Cancer treatment is increasingly becoming personalized, with medical decisions tailored to an individual's unique genetic and molecular profile, along with their lifestyle and environmental factors. This approach, known as precision or personalized medicine, relies heavily on genetic testing to guide treatment strategies. While these tests have enhanced our ability to detect and understand cancer at the genetic level, they do not always provide definitive answers.

Genetic testing can reveal DNA variants associated with cancer, but often results include ambiguous findings called variants of uncertain significance (VUS). These are genetic changes that scientists are unable to interpret confidently as either harmful or benign.

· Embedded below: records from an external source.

(** * System health monitor: process, network and report-writing logic

    A shallow embedding of [health_monitor/processes.py],
    [health_monitor/network.py] and the parts of [health_monitor/logger.py]
    that choose the rendering and write the report file, together with the
    properties of the collection-and-report pipeline.

    Conventions of the embedding.
    - What the operating system answers (the process table, the connection
      list, the clock, the outcome of a file write) is an explicit argument of
      the function that asks for it: one argument per call of the probe.
    - Python exceptions are values of [exn]; a function that can raise returns
      a [result].
    - Python [float]s are their exact rational values ([Q]); NaN and the
      infinities are not represented.
    - Python [dict]s whose iteration order plays no role are [gmap]s. *)

From Stdlib Require Import ZArith QArith String Ascii List Permutation Lia.
From Stdlib Require Import Sorting.Sorted.
From stdpp Require Import gmap strings list fin_maps.
Import ListNotations.

Local Open Scope string_scope.
Local Open Scope nat_scope.
Local Open Scope list_scope.

(** ** Exceptions and fallible computations *)

Inductive exn : Type :=
  | NoSuchProcess
  | ZombieProcess
  | AccessDenied
  | AttributeError
  | OSError
  | RuntimeError.

Definition exn_eqb (a b : exn) : bool :=
  match a, b with
  | NoSuchProcess, NoSuchProcess
  | ZombieProcess, ZombieProcess
  | AccessDenied, AccessDenied
  | AttributeError, AttributeError
  | OSError, OSError
  | RuntimeError, RuntimeError => true
  | _, _ => false
  end.

(** [isinstance e cls]: psutil declares [ZombieProcess] as a subclass of
    [NoSuchProcess]; the other classes used here are unrelated. *)
Definition isinstance (e cls : exn) : bool :=
  exn_eqb e cls ||
  match e, cls with
  | ZombieProcess, NoSuchProcess => true
  | _, _ => false
  end.

(** [except (c1, c2, ...)]: the clause handles [e] when [e] is an instance of
    one of the listed classes. *)
Definition handles (classes : list exn) (e : exn) : bool :=
  existsb (isinstance e) classes.

Inductive result (A : Type) : Type :=
  | Ok (a : A)
  | Raise (e : exn).
Arguments Ok {A} a.
Arguments Raise {A} e.

#[global] Instance result_ret : MRet result := λ A a, Ok a.

#[global] Instance result_bind : MBind result := λ A B k r,
  match r with
  | Ok a => k a
  | Raise e => Raise e
  end.

#[global] Instance result_fmap : FMap result := λ A B f r,
  match r with
  | Ok a => Ok (f a)
  | Raise e => Raise e
  end.

(** ** Python primitives used by the collectors *)

(** [l[:stop]]: a negative [stop] counts from the end and is clamped at 0. *)
Definition slice_to {A} (l : list A) (stop : Z) : list A :=
  if (stop <? 0)%Z
  then firstn (Z.to_nat (Z.max 0 (Z.of_nat (length l) + stop))) l
  else firstn (Z.to_nat stop) l.

(** [x or 0.0] on a float that may be [None]. *)
Definition or_zero (x : option Q) : Q :=
  match x with
  | Some q => if Qeq_bool q 0 then 0%Q else q
  | None => 0%Q
  end.

(** [s or default] on a string that may be [None]. *)
Definition or_str (x : option string) (default : string) : string :=
  match x with
  | Some "" => default
  | Some s => s
  | None => default
  end.
(** The cost factor [createSignupAttempt] hands to [bcrypt.hash]. *)
Definition saltRounds (w : World) : option Z :=
  JS.parseInt (default "10" (config w !! "BCRYPT_SALT_ROUNDS")).

(** The configured rotation threshold, in days. *)
Definition rotationDays (w : World) : option Z :=
  JS.parseInt (default "7" (config w !! "REFRESH_TOKEN_ROTATION_DAYS")).

(** The [type] a token carries, and the instant (seconds) it expires. *)
Definition tokenType (token : Token) : option string :=
  match token with
  | Signed j => JS.prop "type" (claims j)
  | Malformed _ => None
  end.

Definition expiryOf (token : Token) : option Z :=
  match token with
  | Signed j => exp j
  | Malformed _ => None
  end.

(** A token is live at [t] (milliseconds) when it carries no expiry or [t]
    lies before it. *)
Definition liveAt (t : Z) (token : Token) : Prop :=
  ∀ e, expiryOf token = Some e → t / 1000 < e.

Definition returns {A} (o : Outcome A) : Prop := ∃ a, o = Return a.

(** Of two calls, exactly one returned. *)
Definition exactlyOneReturns {A B} (first : Outcome A) (second : Outcome B) : Prop :=
  (returns first ∧ ¬ returns second) ∨ (¬ returns first ∧ returns second).

(** The class of an exception, as the transport layer maps it. *)
Definition conflictClass (e : Exn) : Prop := ∃ m, e = ConflictException m.
Definition serviceUnavailableClass (e : Exn) : Prop := ∃ m, e = InternalServerErrorException m.

(** The rows of [after] whose id no row of [before] has. *)
Definition newRows (before after : list RefreshToken.t) : list RefreshToken.t :=
  List.filter (λ r, bool_decide (RefreshToken.id r ∉ RefreshToken.id <$> before)) after.

(** The table of refresh tokens once [id] is revoked. *)
Definition revokedIn (id : string) (rows : list RefreshToken.t) : list RefreshToken.t :=
  (λ r, if Prisma.refreshToken.byId id r then RefreshToken.setRevoked true r else r) <$> rows.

The presence of VUS can leave both patients and clinicians in a state of uncertainty, potentially complicating treatment choices.

The evolution of genomic technologies has improved our ability to identify rare and novel variants. However, understanding whether these variants affect gene function and influence cancer development or treatment response remains challenging. This uncertainty can delay clinical decisions and raises questions about the cost-effectiveness of widespread genetic testing, especially when results are inconclusive.

Enter functional genomics, a cutting-edge field that investigates how genetic variants behave within biological systems. Unlike traditional DNA reading, functional genomics examines how variants impact gene expression, protein function, cell behavior, and response to treatments. By studying cells derived from patients, researchers can determine whether a particular variant influences cancer progression or treatment resistance.

A recent study led by Stellenbosch University showcased this approach. Researchers explored a rare inherited TP53 gene variant identified through whole exome sequencing in a South African family with multiple cancer cases. Findings revealed that this variant rendered cancer cells resistant to the chemotherapy drug doxorubicin, causing cells to enter a senescent state rather than die, and also impairing immune cell function. Such insights help in understanding the clinical significance of previously uncertain genetic variants, guiding more effective personalized treatments.

Overall, advances in functional genomics stand to revolutionize cancer care by providing clearer interpretations of complex genetic data. This progress promises tailored therapies with higher success rates and renewed hope for patients navigating the uncertainties of genetic testing.